When cellular phones became “smart” phones for people who used them to play games and watch cat videos, compromises were made. Apple introduced the iPhone in 2007. It shockingly did not have a replaceable battery. From the beginning, the iPhone was marketed as a fashion accessory, meant to be replaced regularly by consumers who had more dollars than sense. If those so foolish as to not pay the Apple coolness toll at the release of each new model suffered the occasional fire, well, whose fault was that?
Though the design mistake is Apple’s fault, the nature of li-ion batteries isn’t.
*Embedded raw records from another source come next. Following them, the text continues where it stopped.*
(** [user.full_name.split(' ')] *)
Definition full_name_split (full_name : option string) : Res (list string) :=
  match full_name with
  | Some name => Ok (split " " name)
  | None => Throw (type_error_reading JNull "split")
  end.

Module KoraPay.
Section KoraPay.
Context {rt : Runtime} (cfg : Config) (net : HttpRequest → AxiosOutcome) (now : Z).

Definition currencyMap : list (string * string) :=
  [("ZA", "ZAR"); ("NG", "NGN"); ("KE", "KES"); ("GH", "GHS"); ("CM", "XAF")].

Definition getCurrency (country : string) : string :=
  default "USD" (table_get country currencyMap).

Definition paymentData (order : Order) (user : User) (returnUrl : Js) : list (string * Js) :=
  [ ("amount", nullable JNum (o_total_price order));
    ("currency", JStr (getCurrency (u_country user)));
    ("reference", JStr (reference_of (o_id order) now));
    ("customer", JObj [ ("name", nullable JStr (u_full_name user));
                        ("email", JStr (u_email user));
                        ("phone", u_phone_number user) ]);
    ("redirect_url",
      js_or returnUrl (JStr (js_toString (FRONTEND_URL cfg) +:+ "/payment/success")));
    ("notification_url", JStr (js_toString (API_URL cfg) +:+ "/payments/webhook"));
    ("description", JStr (order_label order));
    ("metadata", JObj [ ("order_id", JStr (o_id order));
                        ("user_id", JStr (u_id user));
                        ("platform", JStr "mallgram") ]) ].

Definition initializePayment (order : Order) (user : User) (returnUrl : Js) : M PaymentResult :=
  try_catch
    (let data := paymentData order user returnUrl in
     let* response := axios net
       (mkHttpRequest "POST" (kora_baseUrl cfg +:+ "/merchant/api/v1/charges/initialize")
          (JObj data)
          [ ("Authorization", "Bearer " +:+ js_toString (kora_secretKey cfg));
            ("Content-Type", "application/json") ]) in
     let result := snd response in
     let* status := lift (get result "status") in
     let* rdata := lift (get result "data") in
     if truthy status && truthy rdata then
       let* reference := lift (get rdata "reference") in
       let* checkout_url := lift (get rdata "checkout_url") in
       ret {| payment_id := reference_of (o_id order) now;
              transaction_id := reference;
              payment_url := checkout_url;
              currency := getCurrency (u_country user);
              expires_at := now + minutes 30;
              gateway_response := result;
              instructions := "You will be redirected to complete your payment securely." |}
     else
       let* message := lift (get result "message") in
       throw (new_Error (js_toString (js_or message (JStr "Payment initialization failed")))))
    (fun error => throw (new_Error ("Kora Pay error: " +:+ gateway_error_detail error))).

(** [verifyWebhookSignature(payload, signature)]: [JSON.stringify] of
    [undefined] is [undefined], which [hmac.update] refuses. *)
Definition verifyWebhookSignature (payload signature : Js) : Res bool :=
  if negb (truthy (kora_webhookSecret cfg)) then Ok true
  else
    match payload with
    | JUndefined => Throw (mkExn TypeError invalid_data_argument JUndefined)
    | _ =>
        Ok (is_str signature
              (hmac_sha512_hex (js_toString (kora_webhookSecret cfg)) (JSON_stringify payload)))
    end.

(** [event.data.reference.split('_')[1]] *)
Definition reference_segment (event : Js) : Res (Js * Js) :=
  data ← get event "data";
  reference ← get data "reference";
  match reference with
  | JStr s => Ok (default JUndefined (JStr <$> (split "_" s !! 1%nat)), reference)
  | JUndefined | JNull => Throw (type_error_reading reference "split")
  | _ => Throw (mkExn TypeError "event.data.reference.split is not a function" JUndefined)
  end.

Definition handleWebhook (payload signature : Js) : Res (option WebhookUpdate) :=
  valid ← verifyWebhookSignature payload signature;
  if negb valid then
    Throw (new_Error "Invalid webhook signature")
  else
    let event := payload in
    ev ← get event "event";
    if is_str ev "charge.success" then
      seg ← reference_segment event;
      Ok (Some {| wu_payment_id := fst seg; wu_transaction_id := snd seg;
                  wu_status := "success"; wu_gateway_response := event |})
    else if is_str ev "charge.failed" then
      seg ← reference_segment event;
      Ok (Some {| wu_payment_id := fst seg; wu_transaction_id := snd seg;
                  wu_status := "failed"; wu_gateway_response := event |})
    else Ok None.
(** * Chat-completion response handling (agent/request.ts)

    A shallow embedding of [packages/lib/core/src/agent/request.ts]: the
    thinking-markup sanitizer, the content-type classifier, the extractor
    defaulting, the stream consumer, the response mapper and the request
    orchestrator, followed by the properties proved about them. *)

From Stdlib Require Import ZArith NArith Lia Ascii String List Bool.
From Stdlib Require Import Floats.PrimFloat.
From stdpp Require Import base option list gmap strings.

Local Open Scope nat_scope.

(** ** JavaScript strings

    A JavaScript string is a sequence of UTF-16 code units; [length] counts
    code units, and a regular expression without the [u] flag walks the
    string one code unit at a time. *)

Module JsString.

Abbreviation jsstring := (list N).

(** A literal of the source, all of whose characters are below U+0100:
    every character becomes the code unit of the same number. *)
Fixpoint js (s : string) : jsstring :=
  match s with
  | EmptyString => []
  | String a s' => N_of_ascii a :: js s'
  end.

(** WhiteSpace and LineTerminator code points of ECMAScript, the ones
    [trimStart] removes; all of them are single code units. *)
Definition isWhiteSpace (c : N) : bool :=
  ((9 <=? c) && (c <=? 13) || (c =? 32) || (c =? 160) || (c =? 5760)
   || (8192 <=? c) && (c <=? 8202) || (c =? 8232) || (c =? 8233)
   || (c =? 8239) || (c =? 8287) || (c =? 12288) || (c =? 65279))%N.

(** [String.prototype.trimStart]. *)
Fixpoint trimStart (s : jsstring) : jsstring :=
  match s with
  | c :: s' => if isWhiteSpace c then trimStart s' else s
  | [] => []
  end.

(** [text.substring(0, n)] for [0 <= n]: the first [n] code units, the
    whole text when it is shorter. *)
Definition substring0 (n : nat) (s : jsstring) : jsstring := take n s.

(** [s.startsWith(p)] *)
Fixpoint startsWith (p s : jsstring) : bool :=
  match p, s with
  | [], _ => true
  | c :: p', d :: s' => (c =? d)%N && startsWith p' s'
  | _ :: _, [] => false
  end.

(** [s.includes(p)] *)
Fixpoint includes (p s : jsstring) : bool :=
  startsWith p s ||
  match s with
  | _ :: s' => includes p s'
  | [] => false
  end.

End JsString.
Export JsString.

(** ** Regular expressions

    A backtracking matcher in continuation-passing style: a pattern applied
    to a continuation [k] and a text consumes a prefix of the text and hands
    the remainder to [k]; when [k] fails the pattern tries its next
    alternative.  The result is the text that remains after the whole
    match. *)

Module Regex.

Definition cont := jsstring -> option jsstring.
Definition pattern := cont -> cont.

(** A sequence of literal characters. *)
Fixpoint lit (p : jsstring) : pattern := fun k s =>
  match p with
  | [] => k s
  | c :: p' =>
      match s with
      | d :: s' => if (c =? d)%N then lit p' k s' else None
      | [] => None
      end
  end.

(** [(?:r)?], greedy: first with [r], then without. *)
Definition opt (r : pattern) : pattern := fun k s =>
  match r k s with
  | Some rest => Some rest
  | None => k s
  end.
The chemical structure of lithium-ion batteries is delicate. Over time and with use its innards rearrange itself into increasingly unstable crystals. (This is the Cliff notes version, so don’t let it replace real study if you have a chemistry exam.) This process is exacerbated by number of charge cycles, whether it has gotten too charged or too drained, the rate of charge, ambient temperatures, and whether it is treated roughly. In that respect it is a poor choice for something that people, especially children and those who behave like children, often kind of toss around. The problem is that other rechargeable batteries, which aren’t as fragile, don’t hold as much electricity for the space occupied, so a charge doesn’t last as long, and they develop undesirable characteristics such as memory effect over their lives. But they generally don’t blow up.
Failing li-ion batteries sometimes, but not always, show symptoms. They might get hot, either when charging or at other times. They famously swell up, as is the case with my Sony Xperia X, which had been happily running along on the Sailfish OS until one day it was too tight in its case. It didn’t burst into flames, but I bet it would if I plugged it into its charger. The battery can theoretically be replaced. Here’s all you have to do. (Compare this to earlier phones, in which replacement was: pop off back cover, lift out old battery, slide in new battery, pop on back cover, turn on phone.)
Li-ion battery fires are difficult to extinguish. They are fairly common — here’s one from yesterday. And one from today. It’s a serious problem that makes electricity storage in general troublesome on large and small scales.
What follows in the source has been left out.